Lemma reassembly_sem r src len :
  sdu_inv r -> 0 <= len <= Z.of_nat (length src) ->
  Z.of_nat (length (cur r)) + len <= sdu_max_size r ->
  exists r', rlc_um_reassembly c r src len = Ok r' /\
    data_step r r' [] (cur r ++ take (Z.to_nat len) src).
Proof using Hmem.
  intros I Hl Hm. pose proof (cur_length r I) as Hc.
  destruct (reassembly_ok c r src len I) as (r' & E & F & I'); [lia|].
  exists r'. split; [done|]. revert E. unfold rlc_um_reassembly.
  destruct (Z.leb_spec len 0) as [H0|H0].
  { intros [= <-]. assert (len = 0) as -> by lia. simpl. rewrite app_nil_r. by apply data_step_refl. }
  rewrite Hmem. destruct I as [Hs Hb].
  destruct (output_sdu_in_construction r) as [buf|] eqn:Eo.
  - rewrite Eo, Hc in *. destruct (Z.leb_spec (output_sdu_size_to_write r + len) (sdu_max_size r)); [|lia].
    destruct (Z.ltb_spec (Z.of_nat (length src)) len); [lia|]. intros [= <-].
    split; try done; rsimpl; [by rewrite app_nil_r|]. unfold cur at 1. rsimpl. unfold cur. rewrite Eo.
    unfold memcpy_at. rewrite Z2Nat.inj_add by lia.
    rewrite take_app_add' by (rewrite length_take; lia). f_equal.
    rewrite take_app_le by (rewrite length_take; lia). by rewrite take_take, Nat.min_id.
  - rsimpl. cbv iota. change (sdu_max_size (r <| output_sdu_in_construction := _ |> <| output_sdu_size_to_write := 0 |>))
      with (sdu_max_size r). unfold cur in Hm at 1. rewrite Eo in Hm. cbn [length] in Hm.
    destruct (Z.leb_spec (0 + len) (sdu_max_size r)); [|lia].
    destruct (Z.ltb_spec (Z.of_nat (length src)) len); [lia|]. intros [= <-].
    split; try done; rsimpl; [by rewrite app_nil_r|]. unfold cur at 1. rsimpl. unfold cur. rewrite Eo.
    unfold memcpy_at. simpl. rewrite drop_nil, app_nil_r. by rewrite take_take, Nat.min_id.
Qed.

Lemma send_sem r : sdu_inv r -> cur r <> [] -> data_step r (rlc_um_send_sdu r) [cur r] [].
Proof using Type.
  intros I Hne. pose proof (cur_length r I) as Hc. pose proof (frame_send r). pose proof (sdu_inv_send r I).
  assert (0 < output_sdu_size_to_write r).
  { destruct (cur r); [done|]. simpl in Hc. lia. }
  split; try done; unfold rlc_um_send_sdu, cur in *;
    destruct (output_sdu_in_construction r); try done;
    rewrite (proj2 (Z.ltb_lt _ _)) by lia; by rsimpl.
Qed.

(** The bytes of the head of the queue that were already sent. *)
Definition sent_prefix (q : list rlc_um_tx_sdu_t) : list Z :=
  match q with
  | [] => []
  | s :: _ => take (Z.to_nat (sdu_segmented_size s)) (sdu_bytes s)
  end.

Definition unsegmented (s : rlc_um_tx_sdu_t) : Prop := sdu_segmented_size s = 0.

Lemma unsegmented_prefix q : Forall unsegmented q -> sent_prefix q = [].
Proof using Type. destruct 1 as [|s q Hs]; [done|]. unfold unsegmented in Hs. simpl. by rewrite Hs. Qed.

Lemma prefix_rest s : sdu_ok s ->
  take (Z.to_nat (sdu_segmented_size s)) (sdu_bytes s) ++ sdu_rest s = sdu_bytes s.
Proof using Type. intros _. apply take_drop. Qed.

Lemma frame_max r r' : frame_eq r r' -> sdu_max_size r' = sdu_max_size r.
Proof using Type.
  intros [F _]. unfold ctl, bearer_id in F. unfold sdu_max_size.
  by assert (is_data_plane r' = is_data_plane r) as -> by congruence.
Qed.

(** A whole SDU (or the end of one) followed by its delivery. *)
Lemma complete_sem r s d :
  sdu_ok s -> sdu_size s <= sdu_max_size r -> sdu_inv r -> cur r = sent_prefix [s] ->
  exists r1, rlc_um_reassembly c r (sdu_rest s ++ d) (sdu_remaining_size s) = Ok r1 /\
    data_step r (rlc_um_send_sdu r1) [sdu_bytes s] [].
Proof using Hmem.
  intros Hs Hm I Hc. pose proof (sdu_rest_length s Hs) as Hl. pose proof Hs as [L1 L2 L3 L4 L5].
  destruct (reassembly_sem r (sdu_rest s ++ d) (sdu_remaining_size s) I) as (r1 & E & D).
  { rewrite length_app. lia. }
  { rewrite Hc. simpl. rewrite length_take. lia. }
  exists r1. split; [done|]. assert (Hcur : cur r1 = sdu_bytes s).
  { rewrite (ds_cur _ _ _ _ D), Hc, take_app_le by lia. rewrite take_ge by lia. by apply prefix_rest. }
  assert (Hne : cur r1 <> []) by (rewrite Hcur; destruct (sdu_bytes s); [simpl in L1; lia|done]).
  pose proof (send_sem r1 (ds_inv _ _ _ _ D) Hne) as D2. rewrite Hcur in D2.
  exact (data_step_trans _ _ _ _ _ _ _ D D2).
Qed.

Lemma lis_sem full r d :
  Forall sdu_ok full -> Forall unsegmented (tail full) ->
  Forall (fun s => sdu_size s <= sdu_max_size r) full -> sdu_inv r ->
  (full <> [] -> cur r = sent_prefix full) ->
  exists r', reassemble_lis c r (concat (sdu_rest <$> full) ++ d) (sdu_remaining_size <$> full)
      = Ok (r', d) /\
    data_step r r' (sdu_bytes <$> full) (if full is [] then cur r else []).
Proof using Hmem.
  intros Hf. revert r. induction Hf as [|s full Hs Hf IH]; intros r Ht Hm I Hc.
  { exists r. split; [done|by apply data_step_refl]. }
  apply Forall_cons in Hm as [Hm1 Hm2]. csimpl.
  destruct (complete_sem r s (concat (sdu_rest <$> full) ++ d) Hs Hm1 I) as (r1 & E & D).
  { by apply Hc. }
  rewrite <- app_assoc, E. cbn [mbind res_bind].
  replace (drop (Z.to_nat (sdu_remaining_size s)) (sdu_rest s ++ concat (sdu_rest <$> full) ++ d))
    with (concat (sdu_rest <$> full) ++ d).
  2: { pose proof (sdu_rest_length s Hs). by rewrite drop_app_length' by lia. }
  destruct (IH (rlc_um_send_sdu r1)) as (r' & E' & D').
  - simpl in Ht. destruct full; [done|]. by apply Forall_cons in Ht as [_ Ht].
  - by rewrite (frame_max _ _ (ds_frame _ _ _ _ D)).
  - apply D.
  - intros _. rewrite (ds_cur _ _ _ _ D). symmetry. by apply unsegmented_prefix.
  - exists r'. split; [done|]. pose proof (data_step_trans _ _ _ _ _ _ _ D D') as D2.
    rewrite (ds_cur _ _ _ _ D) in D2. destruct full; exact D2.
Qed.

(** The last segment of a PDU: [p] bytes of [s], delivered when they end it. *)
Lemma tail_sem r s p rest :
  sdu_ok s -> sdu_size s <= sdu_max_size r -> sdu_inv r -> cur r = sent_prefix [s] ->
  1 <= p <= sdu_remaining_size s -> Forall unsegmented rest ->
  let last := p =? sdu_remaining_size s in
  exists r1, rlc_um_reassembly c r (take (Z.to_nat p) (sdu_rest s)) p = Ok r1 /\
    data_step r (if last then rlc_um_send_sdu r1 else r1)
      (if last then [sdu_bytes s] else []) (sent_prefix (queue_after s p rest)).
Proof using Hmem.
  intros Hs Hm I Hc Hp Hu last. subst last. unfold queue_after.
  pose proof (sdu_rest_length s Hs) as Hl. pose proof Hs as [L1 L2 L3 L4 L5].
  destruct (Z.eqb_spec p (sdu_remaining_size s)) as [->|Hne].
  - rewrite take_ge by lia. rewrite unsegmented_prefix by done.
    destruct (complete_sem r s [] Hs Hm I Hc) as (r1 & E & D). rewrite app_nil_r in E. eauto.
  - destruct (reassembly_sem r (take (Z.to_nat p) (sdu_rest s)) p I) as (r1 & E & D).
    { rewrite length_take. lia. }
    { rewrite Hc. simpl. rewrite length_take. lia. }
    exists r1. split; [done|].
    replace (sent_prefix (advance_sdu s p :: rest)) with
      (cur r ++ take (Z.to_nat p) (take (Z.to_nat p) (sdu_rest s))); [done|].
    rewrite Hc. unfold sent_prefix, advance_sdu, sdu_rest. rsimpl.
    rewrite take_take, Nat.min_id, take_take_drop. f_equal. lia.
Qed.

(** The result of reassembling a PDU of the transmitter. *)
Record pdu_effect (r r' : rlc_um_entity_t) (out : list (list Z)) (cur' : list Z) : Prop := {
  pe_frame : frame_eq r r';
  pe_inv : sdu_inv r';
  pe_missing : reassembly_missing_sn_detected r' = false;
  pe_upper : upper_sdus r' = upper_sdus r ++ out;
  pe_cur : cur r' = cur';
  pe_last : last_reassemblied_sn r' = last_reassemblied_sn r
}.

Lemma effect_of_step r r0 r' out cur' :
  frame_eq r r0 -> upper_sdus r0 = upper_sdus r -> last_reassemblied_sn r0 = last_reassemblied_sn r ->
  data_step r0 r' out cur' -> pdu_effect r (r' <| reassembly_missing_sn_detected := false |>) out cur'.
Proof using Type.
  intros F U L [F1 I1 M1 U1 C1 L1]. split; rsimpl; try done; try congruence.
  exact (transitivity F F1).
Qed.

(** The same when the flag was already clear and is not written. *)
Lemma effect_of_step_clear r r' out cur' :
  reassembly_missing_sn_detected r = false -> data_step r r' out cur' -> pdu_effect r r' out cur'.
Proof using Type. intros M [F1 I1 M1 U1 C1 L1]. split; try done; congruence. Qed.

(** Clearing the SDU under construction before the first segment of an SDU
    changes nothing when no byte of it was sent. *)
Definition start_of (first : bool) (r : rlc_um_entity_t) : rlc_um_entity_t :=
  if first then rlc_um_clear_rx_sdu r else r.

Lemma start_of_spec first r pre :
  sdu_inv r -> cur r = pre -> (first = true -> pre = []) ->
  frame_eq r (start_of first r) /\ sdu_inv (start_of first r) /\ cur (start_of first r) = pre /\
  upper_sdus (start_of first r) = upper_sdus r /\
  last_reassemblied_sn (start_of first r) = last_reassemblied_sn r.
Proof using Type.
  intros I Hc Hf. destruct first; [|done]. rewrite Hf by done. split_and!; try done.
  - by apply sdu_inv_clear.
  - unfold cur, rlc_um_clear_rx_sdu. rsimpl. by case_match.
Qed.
◆ ◆ ◆ ◆ ◆ ◆ ◆
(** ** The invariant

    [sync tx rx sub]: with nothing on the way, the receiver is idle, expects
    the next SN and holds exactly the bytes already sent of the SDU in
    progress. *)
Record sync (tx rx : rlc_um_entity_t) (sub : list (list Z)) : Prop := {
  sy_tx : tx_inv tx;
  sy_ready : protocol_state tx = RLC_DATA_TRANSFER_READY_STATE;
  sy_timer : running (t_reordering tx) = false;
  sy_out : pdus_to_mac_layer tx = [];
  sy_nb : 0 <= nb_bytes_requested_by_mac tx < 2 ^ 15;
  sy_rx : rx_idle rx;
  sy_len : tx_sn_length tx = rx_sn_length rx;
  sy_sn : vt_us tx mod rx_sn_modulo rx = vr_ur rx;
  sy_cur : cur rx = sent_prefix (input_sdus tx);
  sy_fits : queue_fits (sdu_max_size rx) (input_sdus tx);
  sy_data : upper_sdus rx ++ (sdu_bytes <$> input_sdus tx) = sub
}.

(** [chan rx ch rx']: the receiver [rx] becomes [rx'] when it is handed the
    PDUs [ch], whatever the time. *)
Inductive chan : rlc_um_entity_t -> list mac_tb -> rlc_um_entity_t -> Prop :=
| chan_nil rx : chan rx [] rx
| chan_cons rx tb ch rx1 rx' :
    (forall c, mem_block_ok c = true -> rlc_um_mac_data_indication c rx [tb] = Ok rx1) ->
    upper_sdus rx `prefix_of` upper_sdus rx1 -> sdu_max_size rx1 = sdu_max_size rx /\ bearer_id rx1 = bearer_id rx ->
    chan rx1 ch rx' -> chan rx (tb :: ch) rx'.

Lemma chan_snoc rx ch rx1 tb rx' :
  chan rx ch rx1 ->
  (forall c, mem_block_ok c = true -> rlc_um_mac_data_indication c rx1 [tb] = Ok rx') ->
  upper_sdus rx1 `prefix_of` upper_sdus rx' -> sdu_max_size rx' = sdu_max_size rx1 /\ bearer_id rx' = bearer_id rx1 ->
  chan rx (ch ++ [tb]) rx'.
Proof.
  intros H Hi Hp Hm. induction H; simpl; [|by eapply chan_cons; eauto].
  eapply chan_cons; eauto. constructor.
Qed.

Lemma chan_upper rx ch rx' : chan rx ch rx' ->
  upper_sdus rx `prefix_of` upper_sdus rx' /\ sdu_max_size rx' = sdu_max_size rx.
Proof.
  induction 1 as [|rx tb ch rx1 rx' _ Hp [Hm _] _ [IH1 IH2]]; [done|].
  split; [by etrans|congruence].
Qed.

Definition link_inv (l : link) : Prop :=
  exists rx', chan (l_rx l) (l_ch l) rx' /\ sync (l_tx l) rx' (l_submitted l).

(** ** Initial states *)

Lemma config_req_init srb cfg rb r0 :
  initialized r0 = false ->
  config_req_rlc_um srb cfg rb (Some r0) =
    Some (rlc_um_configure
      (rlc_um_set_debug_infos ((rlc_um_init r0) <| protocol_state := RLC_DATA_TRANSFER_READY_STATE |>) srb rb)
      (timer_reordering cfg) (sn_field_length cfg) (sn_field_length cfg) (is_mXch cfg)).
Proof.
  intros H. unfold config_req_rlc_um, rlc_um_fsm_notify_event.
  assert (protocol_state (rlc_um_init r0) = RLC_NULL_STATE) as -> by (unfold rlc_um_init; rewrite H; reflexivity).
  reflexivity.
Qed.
◆ ◆ ◆ ◆ ◆ ◆ ◆
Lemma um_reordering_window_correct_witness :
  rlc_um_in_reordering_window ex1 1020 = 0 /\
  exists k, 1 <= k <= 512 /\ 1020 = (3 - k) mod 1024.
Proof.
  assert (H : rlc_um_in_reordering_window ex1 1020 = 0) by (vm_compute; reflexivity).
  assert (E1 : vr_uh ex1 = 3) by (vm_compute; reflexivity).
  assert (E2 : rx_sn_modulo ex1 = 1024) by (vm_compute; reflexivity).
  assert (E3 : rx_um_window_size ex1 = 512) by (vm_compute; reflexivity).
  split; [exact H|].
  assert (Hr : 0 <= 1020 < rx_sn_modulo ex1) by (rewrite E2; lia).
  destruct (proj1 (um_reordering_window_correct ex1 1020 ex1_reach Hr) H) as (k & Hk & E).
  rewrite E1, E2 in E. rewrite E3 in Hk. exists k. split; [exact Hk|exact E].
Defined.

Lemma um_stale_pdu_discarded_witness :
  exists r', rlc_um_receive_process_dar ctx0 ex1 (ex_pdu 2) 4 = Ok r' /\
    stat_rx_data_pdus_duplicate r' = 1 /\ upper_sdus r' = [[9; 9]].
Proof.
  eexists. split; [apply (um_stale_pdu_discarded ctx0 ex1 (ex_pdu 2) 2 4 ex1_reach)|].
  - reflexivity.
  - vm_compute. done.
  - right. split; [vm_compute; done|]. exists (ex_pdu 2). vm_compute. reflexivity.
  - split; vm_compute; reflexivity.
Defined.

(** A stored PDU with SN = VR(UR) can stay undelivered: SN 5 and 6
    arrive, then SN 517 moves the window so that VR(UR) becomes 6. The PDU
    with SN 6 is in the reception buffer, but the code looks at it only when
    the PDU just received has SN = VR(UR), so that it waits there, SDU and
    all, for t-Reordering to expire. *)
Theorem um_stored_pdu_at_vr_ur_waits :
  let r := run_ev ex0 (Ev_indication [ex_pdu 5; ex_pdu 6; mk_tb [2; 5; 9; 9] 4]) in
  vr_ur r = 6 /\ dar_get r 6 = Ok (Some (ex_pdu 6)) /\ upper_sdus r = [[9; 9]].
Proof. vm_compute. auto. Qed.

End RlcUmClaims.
◆ ◆ ◆ ◆ ◆ ◆ ◆
### ABOUT THIS TASK:
In the listing above, locate the line with "take (Z.to_nat (sdu_segmented_size s)) (sdu_bytes s) ++" and the line with "rewrite <- app_assoc, E.", then extract exactly those lines and every line between them, and nothing more.

### ANSWER SPACE:
  take (Z.to_nat (sdu_segmented_size s)) (sdu_bytes s) ++ sdu_rest s = sdu_bytes s.
Proof using Type. intros _. apply take_drop. Qed.

Lemma frame_max r r' : frame_eq r r' -> sdu_max_size r' = sdu_max_size r.
Proof using Type.
  intros [F _]. unfold ctl, bearer_id in F. unfold sdu_max_size.
  by assert (is_data_plane r' = is_data_plane r) as -> by congruence.
Qed.

(** A whole SDU (or the end of one) followed by its delivery. *)
Lemma complete_sem r s d :
  sdu_ok s -> sdu_size s <= sdu_max_size r -> sdu_inv r -> cur r = sent_prefix [s] ->
  exists r1, rlc_um_reassembly c r (sdu_rest s ++ d) (sdu_remaining_size s) = Ok r1 /\
    data_step r (rlc_um_send_sdu r1) [sdu_bytes s] [].
Proof using Hmem.
  intros Hs Hm I Hc. pose proof (sdu_rest_length s Hs) as Hl. pose proof Hs as [L1 L2 L3 L4 L5].
  destruct (reassembly_sem r (sdu_rest s ++ d) (sdu_remaining_size s) I) as (r1 & E & D).
  { rewrite length_app. lia. }
  { rewrite Hc. simpl. rewrite length_take. lia. }
  exists r1. split; [done|]. assert (Hcur : cur r1 = sdu_bytes s).
  { rewrite (ds_cur _ _ _ _ D), Hc, take_app_le by lia. rewrite take_ge by lia. by apply prefix_rest. }
  assert (Hne : cur r1 <> []) by (rewrite Hcur; destruct (sdu_bytes s); [simpl in L1; lia|done]).
  pose proof (send_sem r1 (ds_inv _ _ _ _ D) Hne) as D2. rewrite Hcur in D2.
  exact (data_step_trans _ _ _ _ _ _ _ D D2).
Qed.

Lemma lis_sem full r d :
  Forall sdu_ok full -> Forall unsegmented (tail full) ->
  Forall (fun s => sdu_size s <= sdu_max_size r) full -> sdu_inv r ->
  (full <> [] -> cur r = sent_prefix full) ->
  exists r', reassemble_lis c r (concat (sdu_rest <$> full) ++ d) (sdu_remaining_size <$> full)
      = Ok (r', d) /\
    data_step r r' (sdu_bytes <$> full) (if full is [] then cur r else []).
Proof using Hmem.
  intros Hf. revert r. induction Hf as [|s full Hs Hf IH]; intros r Ht Hm I Hc.
  { exists r. split; [done|by apply data_step_refl]. }
  apply Forall_cons in Hm as [Hm1 Hm2]. csimpl.
  destruct (complete_sem r s (concat (sdu_rest <$> full) ++ d) Hs Hm1 I) as (r1 & E & D).
  { by apply Hc. }
  rewrite <- app_assoc, E. cbn [mbind res_bind].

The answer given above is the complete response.